▸ **What the task requires**: Reproduce exactly, and only, the lines below from the one containing "#[export] Instance queue_backend_eta" through the one containing "name (qb_now b).".

▸ **Provided material**:
(* ===== verification/Memory.v ===== *)
(** * The authoritative store

    [src/src/sose/persistence/memory.py]: the durable state, the unit of work
    that edits a fork of it, and the transaction that publishes or discards the
    fork.  A [dict] is a [gmap]: its insertion order is never observed, every
    reader sorts.  [deepcopy] is the identity on immutable values. *)
From S2P Require Import Prelude Encoding Records.
From stdpp Require Import pretty.
Open Scope string_scope.
Open Scope Z_scope.

(** ** [_State] *)

Record state := mkState {
  st_entities : gmap (string * string) Entity;
  st_events : list DomainEvent;
  st_commands : gmap string Command;
  st_scheduled_work : gmap string ScheduledWork;
  st_simulation_positions : gmap string SimulationPosition;
  st_scenario_states : gmap string ScenarioRuntimeState;
  st_resource_definitions : gmap string ResourceDefinition;
  st_resource_demands : gmap string ResourceDemand;
  st_resource_reservations : gmap string ResourceReservation;
  st_resource_release_intents : gmap string ResourceReleaseIntent;
  st_store_definitions : gmap string StoreDefinition;
  st_store_items : gmap string DurableStoreItem;
  st_store_put_intents : gmap string StorePutIntent;
  st_store_get_requests : gmap string StoreGetRequest;
  st_store_get_results : gmap string StoreGetResult;
  st_container_definitions : gmap string ContainerDefinition;
  st_container_states : gmap string ContainerState;
  st_container_operation_intents : gmap string ContainerOperationIntent;
  st_container_operation_results : gmap string ContainerOperationResult;
  st_preemptive_resource_definitions : gmap string PreemptiveResourceDefinition;
  st_preemptive_resource_demands : gmap string PreemptiveResourceDemand;
  st_preemptive_resource_reservations : gmap string PreemptiveResourceReservation;
  st_preemptive_resource_release_intents : gmap string PreemptiveResourceReleaseIntent;
  st_resource_preemption_results : gmap string ResourcePreemptionResult;
  st_job_states : gmap string SimulationJobState;
  st_sink_deliveries : gmap string SinkDelivery;
  st_sink_checkpoints : gmap (string * string) SinkCheckpoint;
  st_boundary_messages : gmap string BoundaryMessage;
  st_boundary_deliveries : gmap string BoundaryDelivery;
  st_boundary_consumptions : gmap string BoundaryConsumption;
  st_business_effects : gmap string BusinessEffectApplied;
  st_customer_settlement_bindings : gmap (string * string) CustomerSettlementBinding;
  st_domain_deliveries : gmap string DomainDelivery;
  st_committed_ticks : gmap string Z }.

#[export] Instance state_eta : Eta state := λ s,
  mkState
    (st_entities s) (st_events s) (st_commands s) (st_scheduled_work s)
    (st_simulation_positions s) (st_scenario_states s) (st_resource_definitions s)
    (st_resource_demands s) (st_resource_reservations s) (st_resource_release_intents s)
    (st_store_definitions s) (st_store_items s) (st_store_put_intents s)
    (st_store_get_requests s) (st_store_get_results s) (st_container_definitions s)
    (st_container_states s) (st_container_operation_intents s)
    (st_container_operation_results s) (st_preemptive_resource_definitions s)
    (st_preemptive_resource_demands s) (st_preemptive_resource_reservations s)
    (st_preemptive_resource_release_intents s) (st_resource_preemption_results s)
    (st_job_states s) (st_sink_deliveries s) (st_sink_checkpoints s) (st_boundary_messages s)
    (st_boundary_deliveries s) (st_boundary_consumptions s) (st_business_effects s)
    (st_customer_settlement_bindings s) (st_domain_deliveries s) (st_committed_ticks s).

(** [_State()]. *)
Definition empty_state : state :=
  mkState ∅ [] ∅ ∅ ∅ ∅ ∅ ∅ ∅ ∅ ∅ ∅ ∅ ∅ ∅ ∅ ∅ ∅ ∅ ∅ ∅ ∅ ∅ ∅ ∅ ∅ ∅ ∅ ∅ ∅ ∅ ∅ ∅ ∅.

(** [fork_state]: a structural copy; with immutable values the copy is the
    state itself. *)
Definition fork_state (s : state) : state := s.

(** ** [MemoryUnitOfWork] *)

(** The key under which a record was marked dirty: a dictionary key, a pair of
    them, or a position in the event list. *)
Abbreviation rec_key := (string + (string * string) + nat)%type.
Abbreviation KStr k := (inl (inl k) : rec_key).
Abbreviation KPair a b := (inl (inr (a, b)) : rec_key).
Abbreviation KIdx n := (inr n : rec_key).

Record uow := mkUow {
  uow_working : state;
  uow_dirty : gset (string * rec_key) }.

(** [MemoryUnitOfWork.__init__]. *)
Definition begin_uow (s : state) : uow := mkUow (fork_state s) ∅.

Abbreviation uprog := (prog uow).

Definition working : uprog state := gets uow_working.

(** Replace the working state by [f] of it and [_mark_dirty] the record. *)
Definition write (f : state → state) (collection : string) (key : rec_key) : uprog unit :=
  modify (λ u, mkUow (f (uow_working u)) ({[ (collection, key) ]} ∪ uow_dirty u)).

(** [existing is not None and existing != value]. *)
Definition conflicts {A} (eqb : A → A → bool) (existing : option A) (value : A) : bool :=
  match existing with Some e => negb (eqb e value) | None => false end.

Definition eqb_of {A} `{EqDecision A} (x y : A) : bool := bool_decide (x = y).

(** [any(p(x) for x in d.values())]. *)
Definition any_value {A} (p : A → bool) (m : gmap string A) : bool :=
  existsb p (map_to_list m).*2.

(** [key not in d]. *)
Definition absent {K} `{Countable K} {A} (k : K) (m : gmap K A) : bool :=
  bool_decide (m !! k = None).
Definition present {K} `{Countable K} {A} (k : K) (m : gmap K A) : bool := negb (absent k m).

(** The owner guard of the per-owner records. *)
Definition require_owner (owner_id : string) : uprog unit :=
  raise_if (blank owner_id) (ValueError "owner_id must not be empty").

(** *** Orchestration, boundary and delivery records *)

Definition get_job_state (job_id : string) : uprog (option SimulationJobState) :=
  gets (λ u, st_job_states (uow_working u) !! job_id).

Definition save_job_state (st : SimulationJobState) : uprog unit :=
  s ← working ;
  raise_if (conflicts (λ a b, eqb_of (job_domain_name a) (job_domain_name b))
              (st_job_states s !! job_job_id st) st)
    (ValueError ("job domain cannot change: " +:+ job_job_id st)) ;;
  write (λ s, s <| st_job_states ::= <[job_job_id st := st]> |>) "job_states"
    (KStr (job_job_id st)).

Definition get_boundary_message (message_id : string) : uprog (option BoundaryMessage) :=
  gets (λ u, st_boundary_messages (uow_working u) !! message_id).

Definition uow_boundary_messages : uprog (list BoundaryMessage) :=
  gets (λ u, sorted_values (st_boundary_messages (uow_working u))).

Definition save_boundary_message (message : BoundaryMessage) : uprog unit :=
  s ← working ;
  raise_if (conflicts eqb_of (st_boundary_messages s !! bmsg_message_id message) message)
    (ValueError ("boundary message identity conflict: " +:+ bmsg_message_id message)) ;;
  write (λ s, s <| st_boundary_messages ::= <[bmsg_message_id message := message]> |>)
    "boundary_messages" (KStr (bmsg_message_id message)).

Definition get_boundary_delivery (delivery_id : string) : uprog (option BoundaryDelivery) :=
  gets (λ u, st_boundary_deliveries (uow_working u) !! delivery_id).

Definition uow_boundary_deliveries : uprog (list BoundaryDelivery) :=
  gets (λ u, sorted_values (st_boundary_deliveries (uow_working u))).

Definition save_boundary_delivery (delivery : BoundaryDelivery) : uprog unit :=
  s ← working ;
  raise_if (conflicts (λ a b, eqb_of (bdel_message_id a) (bdel_message_id b))
              (st_boundary_deliveries s !! bdel_delivery_id delivery) delivery)
    (ValueError ("boundary delivery identity conflict: " +:+ bdel_delivery_id delivery)) ;;
  write (λ s, s <| st_boundary_deliveries ::= <[bdel_delivery_id delivery := delivery]> |>)
    "boundary_deliveries" (KStr (bdel_delivery_id delivery)).

Definition get_boundary_consumption (delivery_id : string) : uprog (option BoundaryConsumption) :=
  gets (λ u, st_boundary_consumptions (uow_working u) !! delivery_id).

Definition uow_boundary_consumptions : uprog (list BoundaryConsumption) :=
  gets (λ u, sorted_values (st_boundary_consumptions (uow_working u))).

Definition save_boundary_consumption (consumption : BoundaryConsumption) : uprog unit :=
  s ← working ;
  raise_if (conflicts eqb_of (st_boundary_consumptions s !! bcon_delivery_id consumption) consumption)
    (ValueError ("boundary consumption identity conflict: " +:+ bcon_delivery_id consumption)) ;;
  write (λ s, s <| st_boundary_consumptions ::= <[bcon_delivery_id consumption := consumption]> |>)
    "boundary_consumptions" (KStr (bcon_delivery_id consumption)).

(** The three lookup keys of one settlement binding. *)
Definition settlement_indices (b : CustomerSettlementBinding) : list (string * string) :=
  [("order", csb_order_id b); ("payment", csb_payment_id b); ("journal", csb_journal_id b)].

Definition get_customer_settlement_binding (kind entity_id : string) :
    uprog (option CustomerSettlementBinding) :=
  raise_if (negb (existsb (eqb_of kind) ["order"; "payment"; "journal"]))
    (ValueError "unknown settlement binding identity kind") ;;
  s ← working ;
  match st_customer_settlement_bindings s !! (kind, entity_id) with
  | None => mret None
  | Some value =>
    raise_if (existsb (λ key, negb (eqb_of (st_customer_settlement_bindings s !! key) (Some value)))
                (settlement_indices value))
      (RuntimeError "incomplete settlement binding identity indices") ;;
    mret (Some value)
  end.
(** [with self._persistence.transaction(owner_id=owner_id) as uow: body]. *)
Definition tx_as {A} (owner_id : string) (body : uprog A) : prog (world B) A :=
  focus w_store (λ p w, w <| w_store := p |>) (transaction (Some owner_id) body).

(** A reader of the persistence. *)
Definition reads {A} (f : state → A) : prog (world B) A := gets (λ w, f (durable_state w)).

(** [if o is None: raise e]. *)
Definition found {A} (o : option A) (e : exn) : prog (world B) A :=
  match o with Some a => mret a | None => raise e end.

(** A call of a backend method. *)
Definition on_backend {A} (m : prog B A) : prog (world B) A :=
  focus w_backend (λ b w, w <| w_backend := b |>) m.

(** [callback(argument)] for an optional callback of the caller. *)
Definition notify (callback : option string) (n : string → notice) : prog (world B) unit :=
  match callback with
  | Some c => modify (λ w, w <| w_log ::= λ l, (l ++ [n c])%list |>)
  | None => mret tt
  end.
End world_programs.

(** ** The protocols of [backends/base.py] *)

(** [run_until] calls the closures that fall due, in the order it chooses;
    [handler] is what a call does. *)
Class TemporalBackend (B : Type) := {
  now : B → datetime;
  run_until : (invocation → prog (world B) unit) → datetime → prog (world B) Z }.

(** Between the calls it makes, a backend changes only itself: a property of
    the world that does not look at the backend and that every call keeps, is
    kept by [run_until]. *)
Class TemporalBackendLaws (B : Type) `{TemporalBackend B} : Prop :=
  run_until_keeps (I : world B → Prop) handler at_ :
    (∀ b w, I w → I (w <| w_backend := b |>)) →
    (∀ i, keeps I (handler i)) →
    keeps I (run_until handler at_).
(* ===== verification/QueueBackend.v ===== *)
(** * A concrete backend

    An instance of the backend protocols of World: unlimited capacity, first in
    first out, every request granted at the next [run_until].  The theorems hold
    for any backend; this one runs their witnesses. *)
From S2P Require Import Prelude Encoding Records Memory MemoryFacts World.
Open Scope string_scope.
Open Scope Z_scope.

Record queue_backend := mkQueueBackend {
  qb_now : datetime;
  qb_queue : list invocation;
  qb_items : list StoreItem }.
#[export] Instance queue_backend_eta : Eta queue_backend := λ b,
  mkQueueBackend (qb_now b) (qb_queue b) (qb_items b).

Definition new_queue_backend (origin : datetime) : queue_backend := mkQueueBackend origin [] [].

Definition enqueue (i : invocation) : prog queue_backend unit :=
  modify (λ b, b <| qb_queue ::= λ q, (q ++ [i])%list |>).

Definition queue_lease (request_id name : string) (b : queue_backend) : ResourceLease :=
  mkResourceLease ("lease:" +:+ request_id) request_id name (qb_now b).

(** Drain the queue, at most [fuel] calls. *)
Fixpoint drain (fuel : nat) (handler : invocation → prog (world queue_backend) unit) :
    prog (world queue_backend) Z :=
  match fuel with
  | O => mret 0
  | S fuel =>
    queue ← gets (λ w, qb_queue (w_backend w)) ;
    match queue with
    | [] => mret 0
    | i :: q =>
      modify (λ w, w <| w_backend ::= λ b, b <| qb_queue := q |> |>) ;;
      handler i ;;
      n ← drain fuel handler ;
      mret (n + 1)
    end
  end.

#[export] Instance queue_temporal : TemporalBackend queue_backend := {
  now := qb_now;
  run_until handler at_ :=
    n ← drain 1000 handler ;
    modify (λ w, w <| w_backend ::= λ b, b <| qb_now ::= Z.max at_ |> |>) ;;
    mret n }.

#[export] Instance queue_temporal_laws : TemporalBackendLaws queue_backend.
Proof.
  intros I handler at_ HI Hh. cbn [run_until queue_temporal].
  apply keeps_bind.
  - generalize 1000%nat as fuel. induction fuel as [|fuel IH]; cbn [drain]; [apply keeps_ret|].
    apply keeps_bind; [apply keeps_gets|intros [|i q]; [apply keeps_ret|]].
    apply keeps_bind; [|intros _; apply keeps_bind; [apply Hh|intros _]].
    + apply keeps_modify. intros w. apply HI.
    + apply keeps_bind; [done|intros n; apply keeps_ret].
  - intros n. apply keeps_bind; [|intros _; apply keeps_ret].
    apply keeps_modify. intros w. apply HI.
Qed.

#[export] Instance queue_scheduling : SchedulingBackend queue_backend :=
  λ at_ callback priority key, enqueue (Due callback).

#[export] Instance queue_resources : ResourceBackend queue_backend := {
  create_resource name capacity := mret tt;
  request_resource name request_id priority cb :=
    lease ← gets (queue_lease request_id name) ; enqueue (Acquired cb lease);
  cancel_resource_request request_id := mret true;
  release_resource lease := mret tt }.

#[export] Instance queue_preemptive : PreemptiveResourceBackend queue_backend := {
  create_preemptive_resource name capacity := mret tt;
  request_preemptive_resource name request_id priority preempt :=
    lease ← gets (queue_lease request_id name) ; enqueue (PreemptiveAcquired request_id lease);
  cancel_preemptive_resource_request request_id := mret true;
  release_preemptive_resource lease := mret tt }.

#[export] Instance queue_containers : ContainerBackend queue_backend := {
  create_container name capacity initial := mret tt;
  put_container name request_id amount cb := enqueue (Completed cb);
  get_container name request_id amount cb := enqueue (Completed cb) }.

#[export] Instance queue_stores : StoreBackend queue_backend := {
  create_store kind name capacity := mret tt;
  put_store name item_id value priority cb :=
    modify (λ b, b <| qb_items ::= λ l, (l ++ [mkStoreItem item_id name value priority])%list |>) ;;
    match cb with Some cb => enqueue (Stored cb) | None => mret tt end;
  get_store name request_id filter_key cb :=
    items ← gets qb_items ;
    match find_first (λ i, eqb_of (sitem_store_name i) name) items with
    | Some i =>
      modify (λ b, b <| qb_items ::=
                filter (λ j, sitem_item_id j ≠ sitem_item_id i) |>) ;;
      enqueue (Received cb i)
    | None => mret tt
    end }.

(** A process started on an empty store. *)
Definition new_process : world queue_backend :=
  fresh_world (mkPersistence empty_state false) (new_queue_backend 0) (mkClock 0 1000000 0).

(** A digest for the witnesses: the name itself. *)
Definition plain_uuid5 : Uuid5 := λ name, "uuid5:" +:+ name.
(* ===== verification/Scheduling.v ===== *)
(** * Scheduling

    The in-memory queue ([src/src/sose/core/scheduler.py]), the logical clock
    ([core/clock.py]), the scheduling facade ([factories/schedule.py]) and
    [DurableScheduler] ([core/durable.py]): future commands kept in the store,
    independent of any backend queue. *)
From S2P Require Import Prelude Encoding Records Memory MemoryFacts World QueueBackend.
From stdpp Require Import pretty.
Open Scope string_scope.
Open Scope Z_scope.

(** ** [SimulationClock.advance] *)

Definition advance (steps : Z) : prog clock datetime :=
  raise_if (steps <? 1) (ValueError "steps must be >= 1") ;;
  modify (λ c, c <| clk_tick ::= λ t, t + steps |> <| clk_now ::= λ t, t + clk_step c * steps |>) ;;
  gets clk_now.

(** ** [Scheduler] *)

(** The comparison of [_Scheduled] ignores the command. *)
Definition heap_key (x : _Scheduled) : Z * (Z * Z) :=
  (heap_due_at x, (heap_priority x, heap_sequence x)).

Definition heap_schedule (command : Command) (priority : Z) : prog scheduler unit :=
  modify (λ s, s <| heap_count ::= Z.succ |>) ;;
  n ← gets heap_count ;
  modify (λ s, s <| heap ::= insert_on heap_key (mk_Scheduled (cmd_due_at command) priority n command) |>).

(** The entries [due] pops, and those it leaves. *)
Fixpoint pop_due (at_ : datetime) (l : list _Scheduled) : list _Scheduled * list _Scheduled :=
  match l with
  | [] => ([], [])
  | x :: l => if heap_due_at x <=? at_ then let '(ready, rest) := pop_due at_ l in (x :: ready, rest)
              else ([], x :: l)
  end.

Definition heap_due (at_ : datetime) : prog scheduler (list Command) :=
  popped ← gets (λ s, pop_due at_ (heap s)) ;
  modify (λ s, s <| heap := popped.2 |>) ;;
  mret (heap_command <$> popped.1).

(** ** [DurableScheduler] *)

Section durable_scheduler.
Context {B : Type} `{!TemporalBackend B, !SchedulingBackend B, !Uuid5}.
(** [self._owner_id], checked by the constructor ([check_owner]). *)
Context (owner_id : string).
Abbreviation P := (prog (world B)).

(** The guard of [__init__], of [RuntimeRebuilder] and [Engine] too. *)
Definition check_owner : res unit := fail_if (blank owner_id) (ValueError "owner_id must not be empty").

Definition attach_backend : P unit := modify (λ w, w <| w_attached := true |>).
Definition detach_backend : P unit := modify (λ w, w <| w_attached := false |>).

Definition already_scheduled (command : Command) : exn :=
  ValueError ("command already scheduled: " +:+ cmd_command_id command).

Definition work_id_of (command : Command) : string :=
  deterministic_id "scheduled-work" [PStr owner_id; PStr (cmd_command_id command)].

(** The number of the next work of this owner. *)
Definition next_sequence (existing : list ScheduledWork) : Z :=
  py_max_default 0 (work_sequence <$> filter (λ x, work_owner_id x = owner_id) existing) + 1.

Definition schedule_body (command : Command) (priority : Z) : uprog ScheduledWork :=
  existing ← get_command (cmd_command_id command) ;
  raise_if (match existing with Some _ => true | None => false end) (already_scheduled command) ;;
  existing ← uow_scheduled_work ;
  work ← lift (ScheduledWork_new (work_id_of command) (cmd_due_at command) priority
                 (next_sequence existing) (cmd_command_id command) owner_id) ;
  save_command command ;;
  save_scheduled_work work ;;
  mret work.

Definition schedule (command : Command) (priority : Z) : P ScheduledWork :=
  raise_if (negb (eqb_of (cmd_owner_id command) (Some owner_id)))
    (PermissionError "command belongs to a different or missing owner") ;;
  known ← reads (λ s, Memory.command s (cmd_command_id command)) ;
  raise_if (match known with Some _ => true | None => false end) (already_scheduled command) ;;
  attached ← gets w_attached ;
  at_ ← gets (λ w, now (w_backend w)) ;
  raise_if (attached && (cmd_due_at command <? at_))
    (ValueError "scheduled work cannot be created before backend logical time") ;;
  work ← tx_as owner_id (schedule_body command priority) ;
  (if attached : bool then
     on_backend (schedule_at (work_due_at work) (LateOnDue (mkDurableScheduledItem work command))
                   (work_priority work) [PStr "durable-work"; PStr (work_work_id work)])
   else mret tt) ;;
  mret work.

▸ **Output below**:
#[export] Instance queue_backend_eta : Eta queue_backend := λ b,
  mkQueueBackend (qb_now b) (qb_queue b) (qb_items b).

Definition new_queue_backend (origin : datetime) : queue_backend := mkQueueBackend origin [] [].

Definition enqueue (i : invocation) : prog queue_backend unit :=
  modify (λ b, b <| qb_queue ::= λ q, (q ++ [i])%list |>).

Definition queue_lease (request_id name : string) (b : queue_backend) : ResourceLease :=
  mkResourceLease ("lease:" +:+ request_id) request_id name (qb_now b).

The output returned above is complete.